DEV Community

Guillermo Fernandez
Guillermo Fernandez

Posted on

Why Prompt-Based Agents Don’t Scale (and What We’re Trying Instead)

Why Prompt-Based Agents Don’t Scale (and What We’re Trying Instead)

Most agent systems today are, at their core, prompt pipelines.

We chain prompts, add tools, inject memory, and hope that the system behaves consistently. This works surprisingly well for simple cases — but starts to break down as complexity increases.

After experimenting with different approaches, I’ve been exploring an alternative: introducing a cognitive runtime layer between the agent and the tools.
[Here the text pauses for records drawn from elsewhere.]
(* ===== verification/TreeCheck.v ===== *)
(** * A checker for the abstract tree

    A boolean test of the representation relation between a kernel state and an
    abstract tree, and its soundness, so that a concrete machine can be shown to
    hold a tree by evaluation. *)

From S2P Require Import Prelude KString Kernel Links Inode InodeInv Dcache DcacheInv DcacheOps.
From S2P Require Import VfsCheck Filesystems Super Mount Libfs Groups Namei LookupSpec.
From S2P Require Import Aufs AufsSpec AufsCreate AufsTree Attr Path PathCount PathNames PathSpec.

Definition entry_check (s : kstate) (p : ptr) (e : bytes * ptr) : bool :=
  match dentries s !! e.2 with
  | Some d =>
      negb (d_unhashed d) && (d_parent d =? p) && bool_decide (d_name d = e.1) &&
      (d_name_len d =? Z.of_nat (length e.1)) && (d_name_hash d =? q_hash (key e.1)) &&
      match d_hash_node d with InBucket _ => true | _ => false end
  | None => false
  end.

Lemma entry_check_sound s p e : entry_check s p e = true → is_entry s p e.
Proof.
  unfold entry_check, is_entry. destruct (dentries s !! e.2) as [d|]; [|done].
  intros Hc. bool_to_prop. destruct (d_hash_node d) eqn:Eh; try done.
  eexists d, _. split; [done|]. split; [done|]. by split.
Qed.

(** The checks are relative to what is required of the inodes of directories: a
    test [ok] that is sound for [P]. *)
Section checks.
Context (ok : task → inode → bool) (P : task → inode → Prop).
Hypothesis ok_sound : ∀ t i, ok t i = true → P t i.

Definition shows_check (s : kstate) (x : ptr) (d : dentry) (i : inode) (n : anode) : bool :=
  match n with
  | ADir k l =>
      bool_decide (i_op i = simple_dir_inode_operations) &&
      bool_decide (i_fop i = simple_dir_operations) && S_ISDIR (i_mode i) &&
      ok (current s) i && (i_nlink i =? k) &&
      bool_decide (d_subdirs d = l.*2) && forallb (entry_check s x) l
  | AFile mode fops => (i_mode i =? mode) && bool_decide (i_fop i = fops) &&
      bool_decide (d_subdirs d = []) && bool_decide (i_op i = empty_iops)
  end.

Lemma shows_check_sound s x d i n : shows_check s x d i n = true → shows P s x d i n.
Proof.
  destruct n; simpl; intros Hc; bool_to_prop; [|done]. split_and!; try done; [by apply ok_sound|].
  apply Forall_forall. intros e He. apply entry_check_sound. rewrite forallb_forall in H0.
  apply H0. by apply list_elem_of_In.
Qed.

Definition node_check (s : kstate) (sb x : ptr) (n : anode) : bool :=
  match dentries s !! x with
  | Some d =>
      match inodes s !! d_inode d with
      | Some i =>
          negb (d_count d =? 0) && bool_decide (i_dentry i = [x]) && (i_sb i =? sb) &&
          (negb (d_parent d =? x) || bool_decide (d_hash_node d = Unlinked)) &&
          shows_check s x d i n
      | None => false
      end
  | None => false
  end.

Lemma node_check_sound s sb x n :
  node_check s sb x n = true → ∃ d i, node_at s sb x d i ∧ shows P s x d i n.
Proof.
  unfold node_check. destruct (dentries s !! x) as [d|] eqn:Hd; [|done].
  destruct (inodes s !! d_inode d) as [i|] eqn:Hi; [|done]. intros Hc. bool_to_prop.
  exists d, i. split; [|by apply shows_check_sound]. split; try done.
  intros E. rewrite E, Z.eqb_refl in *. simpl in *. by bool_to_prop.
Qed.

Definition root_check (root : ptr) (s : kstate) : bool :=
  negb (root =? NULL) && negb (aufs_mount s =? NULL) &&
  match mounts s !! aufs_mount s with
  | Some m => negb (mnt_sb m =? NULL) &&
      match supers s !! mnt_sb m with Some b => s_root b =? root | None => false end
  | None => false
  end.

Lemma root_check_sound root s : root_check root s = true → resolves s NULL root.
Proof.
  unfold root_check, resolves. destruct (mounts s !! aufs_mount s) as [m|];
    [|by rewrite andb_false_r]. destruct (supers s !! mnt_sb m) as [b|] eqn:Eb;
    [|by rewrite !andb_false_r]. intros Hc. bool_to_prop. split; [done|]. right. eauto 10.
Qed.

Definition tree_check (sb root : ptr) (A : atree) (s : kstate) : bool :=
  vfs_check s && bool_decide (slab_fail s = []) && bool_decide (is_Some (supers s !! sb)) &&
  root_check root s && all_check (node_check s sb) A.

Lemma tree_check_sound sb root A s :
  tree_check sb root A s = true → tree_rep P (dext_of s) (iext_of s) sb root A s.
Proof.
  unfold tree_check. intros Hc. bool_to_prop. split; try done.
  - by apply vfs_check_sound.
  - by apply root_check_sound.
  - intros x n Hx. apply node_check_sound. by apply (all_check_sound _ _ _ _ H0).
Qed.

End checks.

Lemma search_sound t i : (may_exec t i =? 0) = true → searchable t i.
Proof. apply Z.eqb_eq. Qed.

(** ** A mounted tree that a task can walk *)

Definition dirs_check (root : ptr) (A : atree) (n : anode) : bool :=
  match n with
  | ADir _ l => bool_decide (NoDup l.*1) &&
      forallb (λ e, bool_decide (is_Some (A !! e.2)) && negb (e.2 =? root)) l
  | AFile _ _ => true
  end.

Lemma dirs_check_sound root A k l :
  dirs_check root A (ADir k l) = true →
  NoDup l.*1 ∧ ∀ name x, (name, x) ∈ l → is_Some (A !! x) ∧ x ≠ root.
Proof.
  simpl. intros Hc. bool_to_prop. split; [done|]. intros name x Hx.
  rewrite forallb_forall in H0. specialize (H0 (name, x)). rewrite <-list_elem_of_In in H0.
  specialize (H0 Hx). simpl in H0. by bool_to_prop.
Qed.

Definition mount_check (root m : ptr) (s : kstate) : bool :=
  match mounts s !! m with
  | Some mm => (1 <=? mnt_count mm) && (mnt_expiry_mark mm =? 0) && (mnt_root mm =? root)
  | None => false
  end.

Definition type_check (sb : ptr) (s : kstate) : bool :=
  match supers s !! sb with
  | Some b => match fstypes s !! s_type b with
              | Some t => negb (has_flag (fs_flags t) FS_REVAL_DOT)
              | None => false
              end
  | None => false
  end.

Definition place_check (sb root : ptr) (s : kstate) (x : ptr) : bool :=
  match dentries s !! x with
  | Some d => (d_mounted d =? 0) && (d_sb d =? sb) && (negb (x =? root) || (d_parent d =? root))
  | None => true
  end.

Definition walk_check (sb root : ptr) (A : atree) (m : ptr) (s : kstate) : bool :=
  tree_check (λ _ _, true) sb root A s && (slab_next s <=? u32 (-1000)) &&
  match A !! root with Some (ADir _ _) => true | _ => false end &&
  all_check (λ _, dirs_check root A) A && all_check (λ x _, place_check sb root s x) A &&
  type_check sb s && negb (m =? NULL) && mount_check root m s &&
  (fs_root (task_fs (current s)) =? root) && (fs_rootmnt (task_fs (current s)) =? m).

Lemma walk_check_sound sb root A m s :
  walk_check sb root A m s = true → walkable (dext_of s) (iext_of s) sb root A m s.
Proof.
  unfold walk_check. destruct (A !! root) as [[kr lr|]|] eqn:Er; [|by rewrite !andb_false_r..].
  intros Hc. bool_to_prop. split.
  - by apply (tree_check_sound (λ _ _, true)).
  - done.
  - eauto.
  - intros p k l Hp. apply dirs_check_sound with k. by apply (all_check_sound _ _ _ _ H6 Hp).
  - intros x n d Hx Hd. pose proof (all_check_sound _ _ _ _ H5 Hx) as Hpl. unfold place_check in Hpl.
    rewrite Hd in Hpl. by bool_to_prop.
  - unfold type_check in H4. destruct (supers s !! sb) as [b|]; [|done].
    destruct (fstypes s !! s_type b) as [t|] eqn:Et; [|done]. exists b, t. by bool_to_prop.
  - done.
  - unfold mount_check in H2. destruct (mounts s !! m) as [mm|]; [|done]. exists mm. by bool_to_prop.
  - by split.
  - intros d Hd. pose proof (all_check_sound _ _ _ _ H5 Er) as Hpl. unfold place_check in Hpl.
    rewrite Hd, Z.eqb_refl in Hpl. simpl in Hpl. by bool_to_prop.
Qed.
I call this approach ORCA.


The Problem with Prompt Pipelines

In most current designs, a single layer (the prompt) is responsible for:

  • deciding what to do
  • selecting tools
  • executing actions
  • interpreting results

This creates a few issues:

  • low observability — hard to understand what the agent is doing
  • poor composability — workflows don’t reuse well
  • fragility — small prompt changes can break behavior
  • implicit execution — logic is buried in text

A Different Approach: A Cognitive Runtime Layer

Instead of encoding everything in prompts, ORCA separates concerns explicitly:

1. Capabilities

Atomic cognitive operations such as:

  • retrieve
  • transform
  • evaluate

These are the building blocks of reasoning.


2. Skills

Composable workflows built from capabilities.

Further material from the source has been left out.